*** Provided records
(** * Kairo: the section-selection and conflict-resolution engine

    A shallow embedding of [backend/api/services/schedule_service.py]
    (class [ScheduleService]), of the grouped selector of
    [backend/api/views.py] ([select_valid_sections], [has_time_conflict])
    and of the per-term pipeline of
    [backend/api/services/schedule_generator_service.py].

    Conventions.
    - Python [str] is [string]; only ASCII text is modelled (a character
      above 127 is neither a letter, a digit nor white space here).
    - Python [int] is [Z]; [len] is [nat].
    - A Python [dict] is an association list in insertion order, because
      the code depends on the iteration order of its dictionaries.
    - A Python call that may raise returns [Exc]; [try ... except Exception]
      is [catch]. *)

From Stdlib Require Import List String Ascii ZArith Lia Bool Arith.
From Stdlib Require Import Permutation Sorted.
Import ListNotations.

Local Open Scope string_scope.
Local Open Scope list_scope.
Local Open Scope Z_scope.

(** ** Python strings *)

Module PyStr.

(** [ord(c)] *)
Definition ord (c : ascii) : nat := nat_of_ascii c.

Definition is_digit (c : ascii) : bool :=
  (48 <=? ord c)%nat && (ord c <=? 57)%nat.

Definition is_upper (c : ascii) : bool :=
  (65 <=? ord c)%nat && (ord c <=? 90)%nat.

Definition is_lower (c : ascii) : bool :=
  (97 <=? ord c)%nat && (ord c <=? 122)%nat.

(** [str.isalpha] on one ASCII character. *)
Definition is_alpha (c : ascii) : bool := is_upper c || is_lower c.

(** White space of [str.strip], [str.split] and of the class [\s]:
    tab, line feed, vertical tab, form feed, carriage return, the four
    separators 28..31 and the blank. *)
Definition is_space (c : ascii) : bool :=
  ((9 <=? ord c)%nat && (ord c <=? 13)%nat)
  || ((28 <=? ord c)%nat && (ord c <=? 32)%nat).

Definition lower_char (c : ascii) : ascii :=
  if is_upper c then ascii_of_nat (ord c + 32) else c.

Definition upper_char (c : ascii) : ascii :=
  if is_lower c then ascii_of_nat (ord c - 32) else c.

Fixpoint map_chars (f : ascii -> ascii) (s : string) : string :=
  match s with
  | EmptyString => EmptyString
  | String c r => String (f c) (map_chars f r)
  end.

Definition lower : string -> string := map_chars lower_char.
Definition upper : string -> string := map_chars upper_char.

(** [str.title]: a cased character is upper-cased when the character
    before it is not cased, lower-cased otherwise. *)
Fixpoint title_from (previous_is_cased : bool) (s : string) : string :=
  match s with
  | EmptyString => EmptyString
  | String c r =>
      String (if previous_is_cased then lower_char c else upper_char c)
             (title_from (is_alpha c) r)
  end.

Definition titled : string -> string := title_from false.

Fixpoint lstrip (s : string) : string :=
  match s with
  | EmptyString => EmptyString
  | String c r => if is_space c then lstrip r else s
  end.

(** Drops the white space at the end: a character is kept when it is not
    white space or when something is kept after it. *)
Fixpoint rstrip (s : string) : string :=
  match s with
  | EmptyString => EmptyString
  | String c r =>
      match rstrip r with
      | EmptyString => if is_space c then EmptyString else String c EmptyString
      | r' => String c r'
      end
  end.

Definition strip (s : string) : string := rstrip (lstrip s).

(** [sub in s]. *)
Fixpoint contains (sub s : string) : bool :=
  prefix sub s
  || match s with
     | EmptyString => false
     | String _ r => contains sub r
     end.

(** [s.replace(' ', '')]. *)
Fixpoint remove_blanks (s : string) : string :=
  match s with
  | EmptyString => EmptyString
  | String c r =>
      if Ascii.eqb c " " then remove_blanks r else String c (remove_blanks r)
  end.

(** The characters of a string, each as a string of length one
    (iterating over a [str]). *)
Fixpoint chars (s : string) : list string :=
  match s with
  | EmptyString => []
  | String c r => String c EmptyString :: chars r
  end.

(** [s[:n]]. *)
Fixpoint take (n : nat) (s : string) : string :=
  match n, s with
  | O, _ => EmptyString
  | _, EmptyString => EmptyString
  | S k, String c r => String c (take k r)
  end.

(** [s[n:]]. *)
Fixpoint drop (n : nat) (s : string) : string :=
  match n, s with
  | O, _ => s
  | _, EmptyString => EmptyString
  | S k, String _ r => drop k r
  end.

(** [x in l] for a list of strings. *)
Definition mem (x : string) (l : list string) : bool :=
  existsb (String.eqb x) l.

Definition digit_val (c : ascii) : Z := Z.of_nat (ord c - 48).

(** [int(s)] for a string of decimal digits. *)
Fixpoint int_from (acc : Z) (s : string) : Z :=
  match s with
  | EmptyString => acc
  | String c r => int_from (10 * acc + digit_val c) r
  end.

Definition int_of_digits : string -> Z := int_from 0.

(** [s.isdigit()] *)
Fixpoint all_digits (s : string) : bool :=
  match s with
  | EmptyString => true
  | String c r => is_digit c && all_digits r
  end.

Definition isdigit (s : string) : bool :=
  negb (String.eqb s EmptyString) && all_digits s.

(** [s.replace(' ', '_')] *)
Definition blanks_to_underscores : string -> string :=
  map_chars (fun c => if Ascii.eqb c " " then "_"%char else c).

(** [s.split()]: the maximal runs of characters that are not white
    space; [cur] is the run being read, in reverse. *)
Fixpoint split_ws_from (cur : list ascii) (s : string) : list string :=
  let flush (rest : list string) :=
    match cur with
    | [] => rest
    | _ => string_of_list_ascii (rev cur) :: rest
    end in
  match s with
  | EmptyString => flush []
  | String c r =>
      if is_space c then flush (split_ws_from [] r)
      else split_ws_from (c :: cur) r
  end.

Definition split_ws : string -> list string := split_ws_from [].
******
The entire listing is to be repeated exactly.

(** * Kairo: the section-selection and conflict-resolution engine

    A shallow embedding of [backend/api/services/schedule_service.py]
    (class [ScheduleService]), of the grouped selector of
    [backend/api/views.py] ([select_valid_sections], [has_time_conflict])
    and of the per-term pipeline of
    [backend/api/services/schedule_generator_service.py].

    Conventions.
    - Python [str] is [string]; only ASCII text is modelled (a character
      above 127 is neither a letter, a digit nor white space here).
    - Python [int] is [Z]; [len] is [nat].
    - A Python [dict] is an association list in insertion order, because
      the code depends on the iteration order of its dictionaries.
    - A Python call that may raise returns [Exc]; [try ... except Exception]
      is [catch]. *)

From Stdlib Require Import List String Ascii ZArith Lia Bool Arith.
From Stdlib Require Import Permutation Sorted.
Import ListNotations.

Local Open Scope string_scope.
Local Open Scope list_scope.
Local Open Scope Z_scope.

(** ** Python strings *)

Module PyStr.

(** [ord(c)] *)
Definition ord (c : ascii) : nat := nat_of_ascii c.

Definition is_digit (c : ascii) : bool :=
  (48 <=? ord c)%nat && (ord c <=? 57)%nat.

Definition is_upper (c : ascii) : bool :=
  (65 <=? ord c)%nat && (ord c <=? 90)%nat.

Definition is_lower (c : ascii) : bool :=
  (97 <=? ord c)%nat && (ord c <=? 122)%nat.

(** [str.isalpha] on one ASCII character. *)
Definition is_alpha (c : ascii) : bool := is_upper c || is_lower c.

(** White space of [str.strip], [str.split] and of the class [\s]:
    tab, line feed, vertical tab, form feed, carriage return, the four
    separators 28..31 and the blank. *)
Definition is_space (c : ascii) : bool :=
  ((9 <=? ord c)%nat && (ord c <=? 13)%nat)
  || ((28 <=? ord c)%nat && (ord c <=? 32)%nat).

Definition lower_char (c : ascii) : ascii :=
  if is_upper c then ascii_of_nat (ord c + 32) else c.

Definition upper_char (c : ascii) : ascii :=
  if is_lower c then ascii_of_nat (ord c - 32) else c.

Fixpoint map_chars (f : ascii -> ascii) (s : string) : string :=
  match s with
  | EmptyString => EmptyString
  | String c r => String (f c) (map_chars f r)
  end.

Definition lower : string -> string := map_chars lower_char.
Definition upper : string -> string := map_chars upper_char.

(** [str.title]: a cased character is upper-cased when the character
    before it is not cased, lower-cased otherwise. *)
Fixpoint title_from (previous_is_cased : bool) (s : string) : string :=
  match s with
  | EmptyString => EmptyString
  | String c r =>
      String (if previous_is_cased then lower_char c else upper_char c)
             (title_from (is_alpha c) r)
  end.

Definition titled : string -> string := title_from false.

Fixpoint lstrip (s : string) : string :=
  match s with
  | EmptyString => EmptyString
  | String c r => if is_space c then lstrip r else s
  end.

(** Drops the white space at the end: a character is kept when it is not
    white space or when something is kept after it. *)
Fixpoint rstrip (s : string) : string :=
  match s with
  | EmptyString => EmptyString
  | String c r =>
      match rstrip r with
      | EmptyString => if is_space c then EmptyString else String c EmptyString
      | r' => String c r'
      end
  end.

Definition strip (s : string) : string := rstrip (lstrip s).

(** [sub in s]. *)
Fixpoint contains (sub s : string) : bool :=
  prefix sub s
  || match s with
     | EmptyString => false
     | String _ r => contains sub r
     end.

(** [s.replace(' ', '')]. *)
Fixpoint remove_blanks (s : string) : string :=
  match s with
  | EmptyString => EmptyString
  | String c r =>
      if Ascii.eqb c " " then remove_blanks r else String c (remove_blanks r)
  end.

(** The characters of a string, each as a string of length one
    (iterating over a [str]). *)
Fixpoint chars (s : string) : list string :=
  match s with
  | EmptyString => []
  | String c r => String c EmptyString :: chars r
  end.

(** [s[:n]]. *)
Fixpoint take (n : nat) (s : string) : string :=
  match n, s with
  | O, _ => EmptyString
  | _, EmptyString => EmptyString
  | S k, String c r => String c (take k r)
  end.

(** [s[n:]]. *)
Fixpoint drop (n : nat) (s : string) : string :=
  match n, s with
  | O, _ => s
  | _, EmptyString => EmptyString
  | S k, String _ r => drop k r
  end.

(** [x in l] for a list of strings. *)
Definition mem (x : string) (l : list string) : bool :=
  existsb (String.eqb x) l.

Definition digit_val (c : ascii) : Z := Z.of_nat (ord c - 48).

(** [int(s)] for a string of decimal digits. *)
Fixpoint int_from (acc : Z) (s : string) : Z :=
  match s with
  | EmptyString => acc
  | String c r => int_from (10 * acc + digit_val c) r
  end.

Definition int_of_digits : string -> Z := int_from 0.

(** [s.isdigit()] *)
Fixpoint all_digits (s : string) : bool :=
  match s with
  | EmptyString => true
  | String c r => is_digit c && all_digits r
  end.

Definition isdigit (s : string) : bool :=
  negb (String.eqb s EmptyString) && all_digits s.

(** [s.replace(' ', '_')] *)
Definition blanks_to_underscores : string -> string :=
  map_chars (fun c => if Ascii.eqb c " " then "_"%char else c).

(** [s.split()]: the maximal runs of characters that are not white
    space; [cur] is the run being read, in reverse. *)
Fixpoint split_ws_from (cur : list ascii) (s : string) : list string :=
  let flush (rest : list string) :=
    match cur with
    | [] => rest
    | _ => string_of_list_ascii (rev cur) :: rest
    end in
  match s with
  | EmptyString => flush []
  | String c r =>
      if is_space c then flush (split_ws_from [] r)
      else split_ws_from (c :: cur) r
  end.

Definition split_ws : string -> list string := split_ws_from [].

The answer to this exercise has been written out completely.